MATERIAL SUPPLIED below:
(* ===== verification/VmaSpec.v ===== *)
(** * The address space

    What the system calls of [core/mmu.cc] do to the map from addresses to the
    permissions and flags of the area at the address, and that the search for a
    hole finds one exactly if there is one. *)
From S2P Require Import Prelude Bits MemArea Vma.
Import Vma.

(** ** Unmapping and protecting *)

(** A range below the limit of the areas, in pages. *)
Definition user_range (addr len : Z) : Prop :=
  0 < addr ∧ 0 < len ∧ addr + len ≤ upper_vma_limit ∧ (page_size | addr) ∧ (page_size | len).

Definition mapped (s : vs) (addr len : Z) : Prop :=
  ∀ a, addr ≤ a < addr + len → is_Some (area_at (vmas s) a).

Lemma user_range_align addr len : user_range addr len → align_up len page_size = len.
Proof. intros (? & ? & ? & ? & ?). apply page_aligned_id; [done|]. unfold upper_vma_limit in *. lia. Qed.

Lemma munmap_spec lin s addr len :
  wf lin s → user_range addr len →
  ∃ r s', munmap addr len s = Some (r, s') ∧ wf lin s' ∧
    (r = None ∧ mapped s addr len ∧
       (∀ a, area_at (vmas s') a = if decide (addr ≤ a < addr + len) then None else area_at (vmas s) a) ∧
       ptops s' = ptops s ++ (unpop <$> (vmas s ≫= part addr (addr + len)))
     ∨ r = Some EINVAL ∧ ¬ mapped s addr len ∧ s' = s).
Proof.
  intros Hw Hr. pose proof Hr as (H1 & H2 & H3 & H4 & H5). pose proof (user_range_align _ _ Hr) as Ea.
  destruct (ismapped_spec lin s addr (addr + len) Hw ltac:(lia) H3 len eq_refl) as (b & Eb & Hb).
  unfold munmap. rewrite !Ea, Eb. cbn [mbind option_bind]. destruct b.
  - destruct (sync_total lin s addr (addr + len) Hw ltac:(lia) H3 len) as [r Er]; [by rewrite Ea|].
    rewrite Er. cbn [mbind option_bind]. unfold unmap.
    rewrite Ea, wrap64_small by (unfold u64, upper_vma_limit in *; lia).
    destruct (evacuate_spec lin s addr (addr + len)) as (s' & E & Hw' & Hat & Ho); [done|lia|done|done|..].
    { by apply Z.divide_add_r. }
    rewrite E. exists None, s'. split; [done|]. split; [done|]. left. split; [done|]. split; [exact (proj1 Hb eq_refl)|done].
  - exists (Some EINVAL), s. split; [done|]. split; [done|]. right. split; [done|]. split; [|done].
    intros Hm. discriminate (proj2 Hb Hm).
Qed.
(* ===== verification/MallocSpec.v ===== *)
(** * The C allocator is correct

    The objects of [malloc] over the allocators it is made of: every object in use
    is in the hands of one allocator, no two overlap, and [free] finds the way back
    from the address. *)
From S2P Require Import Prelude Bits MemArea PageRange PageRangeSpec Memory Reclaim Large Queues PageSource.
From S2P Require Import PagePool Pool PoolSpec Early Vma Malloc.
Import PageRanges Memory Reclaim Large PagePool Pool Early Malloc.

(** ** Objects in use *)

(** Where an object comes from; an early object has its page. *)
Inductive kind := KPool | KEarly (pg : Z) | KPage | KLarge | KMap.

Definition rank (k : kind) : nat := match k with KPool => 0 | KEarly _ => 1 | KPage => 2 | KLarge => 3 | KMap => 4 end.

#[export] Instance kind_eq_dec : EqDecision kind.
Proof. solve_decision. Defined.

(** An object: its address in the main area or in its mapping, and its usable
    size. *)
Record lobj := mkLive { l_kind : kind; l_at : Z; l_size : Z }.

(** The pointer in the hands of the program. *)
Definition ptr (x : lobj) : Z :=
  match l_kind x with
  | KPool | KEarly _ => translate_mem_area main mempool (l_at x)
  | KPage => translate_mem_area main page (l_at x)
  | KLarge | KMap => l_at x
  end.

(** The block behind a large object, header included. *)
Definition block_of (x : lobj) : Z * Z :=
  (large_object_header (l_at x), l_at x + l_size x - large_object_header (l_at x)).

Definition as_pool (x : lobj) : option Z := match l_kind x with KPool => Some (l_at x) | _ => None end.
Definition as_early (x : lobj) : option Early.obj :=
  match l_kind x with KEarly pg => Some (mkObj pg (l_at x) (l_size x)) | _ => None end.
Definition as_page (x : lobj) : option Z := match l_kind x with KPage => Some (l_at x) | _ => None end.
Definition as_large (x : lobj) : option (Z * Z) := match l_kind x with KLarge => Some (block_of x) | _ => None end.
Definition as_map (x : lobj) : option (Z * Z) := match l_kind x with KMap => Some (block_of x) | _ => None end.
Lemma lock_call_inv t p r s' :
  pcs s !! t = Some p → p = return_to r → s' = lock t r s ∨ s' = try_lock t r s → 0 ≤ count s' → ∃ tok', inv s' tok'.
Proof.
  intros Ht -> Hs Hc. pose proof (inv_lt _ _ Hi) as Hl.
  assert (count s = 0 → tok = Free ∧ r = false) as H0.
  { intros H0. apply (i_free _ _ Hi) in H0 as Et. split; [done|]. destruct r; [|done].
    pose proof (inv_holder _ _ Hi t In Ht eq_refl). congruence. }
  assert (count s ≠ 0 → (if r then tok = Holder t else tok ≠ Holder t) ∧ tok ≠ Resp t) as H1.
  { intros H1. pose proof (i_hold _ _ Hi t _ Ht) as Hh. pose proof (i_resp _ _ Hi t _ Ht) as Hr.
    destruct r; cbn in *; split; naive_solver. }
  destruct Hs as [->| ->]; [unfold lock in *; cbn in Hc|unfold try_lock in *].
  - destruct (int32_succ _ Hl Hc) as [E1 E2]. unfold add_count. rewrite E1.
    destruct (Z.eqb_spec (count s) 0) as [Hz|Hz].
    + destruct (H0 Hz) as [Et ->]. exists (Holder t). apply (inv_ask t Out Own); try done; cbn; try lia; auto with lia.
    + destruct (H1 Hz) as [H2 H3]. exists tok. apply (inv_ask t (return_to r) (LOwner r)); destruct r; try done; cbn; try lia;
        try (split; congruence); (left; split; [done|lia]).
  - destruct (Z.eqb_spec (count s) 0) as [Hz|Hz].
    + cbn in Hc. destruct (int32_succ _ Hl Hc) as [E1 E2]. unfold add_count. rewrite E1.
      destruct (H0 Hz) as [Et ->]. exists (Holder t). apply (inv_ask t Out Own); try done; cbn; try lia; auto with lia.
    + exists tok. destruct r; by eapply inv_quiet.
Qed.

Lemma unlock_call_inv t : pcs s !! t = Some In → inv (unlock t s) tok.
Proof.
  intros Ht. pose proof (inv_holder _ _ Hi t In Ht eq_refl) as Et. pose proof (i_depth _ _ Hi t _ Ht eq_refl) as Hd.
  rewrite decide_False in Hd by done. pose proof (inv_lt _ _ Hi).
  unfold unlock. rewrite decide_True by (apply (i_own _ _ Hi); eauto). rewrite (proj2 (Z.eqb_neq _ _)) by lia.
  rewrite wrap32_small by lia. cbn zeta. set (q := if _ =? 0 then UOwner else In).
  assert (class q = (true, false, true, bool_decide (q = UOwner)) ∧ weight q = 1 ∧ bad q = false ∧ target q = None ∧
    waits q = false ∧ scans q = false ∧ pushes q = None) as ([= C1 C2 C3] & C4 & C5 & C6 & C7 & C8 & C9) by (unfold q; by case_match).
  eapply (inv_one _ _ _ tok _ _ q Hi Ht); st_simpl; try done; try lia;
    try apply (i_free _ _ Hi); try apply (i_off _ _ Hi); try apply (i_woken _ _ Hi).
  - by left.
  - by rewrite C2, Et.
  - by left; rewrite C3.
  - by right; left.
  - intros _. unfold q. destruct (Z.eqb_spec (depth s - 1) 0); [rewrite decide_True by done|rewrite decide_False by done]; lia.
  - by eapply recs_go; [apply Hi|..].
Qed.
End of MATERIAL SUPPLIED.
TASK TO COMPLETE – From the first line of the records above to the line that contains "(r = None ∧ mapped s addr len ∧", quote each line exactly.

RESULT OF THIS EXERCISE –
(* ===== verification/VmaSpec.v ===== *)
(** * The address space

    What the system calls of [core/mmu.cc] do to the map from addresses to the
    permissions and flags of the area at the address, and that the search for a
    hole finds one exactly if there is one. *)
From S2P Require Import Prelude Bits MemArea Vma.
Import Vma.

(** ** Unmapping and protecting *)

(** A range below the limit of the areas, in pages. *)
Definition user_range (addr len : Z) : Prop :=
  0 < addr ∧ 0 < len ∧ addr + len ≤ upper_vma_limit ∧ (page_size | addr) ∧ (page_size | len).

Definition mapped (s : vs) (addr len : Z) : Prop :=
  ∀ a, addr ≤ a < addr + len → is_Some (area_at (vmas s) a).

Lemma user_range_align addr len : user_range addr len → align_up len page_size = len.
Proof. intros (? & ? & ? & ? & ?). apply page_aligned_id; [done|]. unfold upper_vma_limit in *. lia. Qed.

Lemma munmap_spec lin s addr len :
  wf lin s → user_range addr len →
  ∃ r s', munmap addr len s = Some (r, s') ∧ wf lin s' ∧
    (r = None ∧ mapped s addr len ∧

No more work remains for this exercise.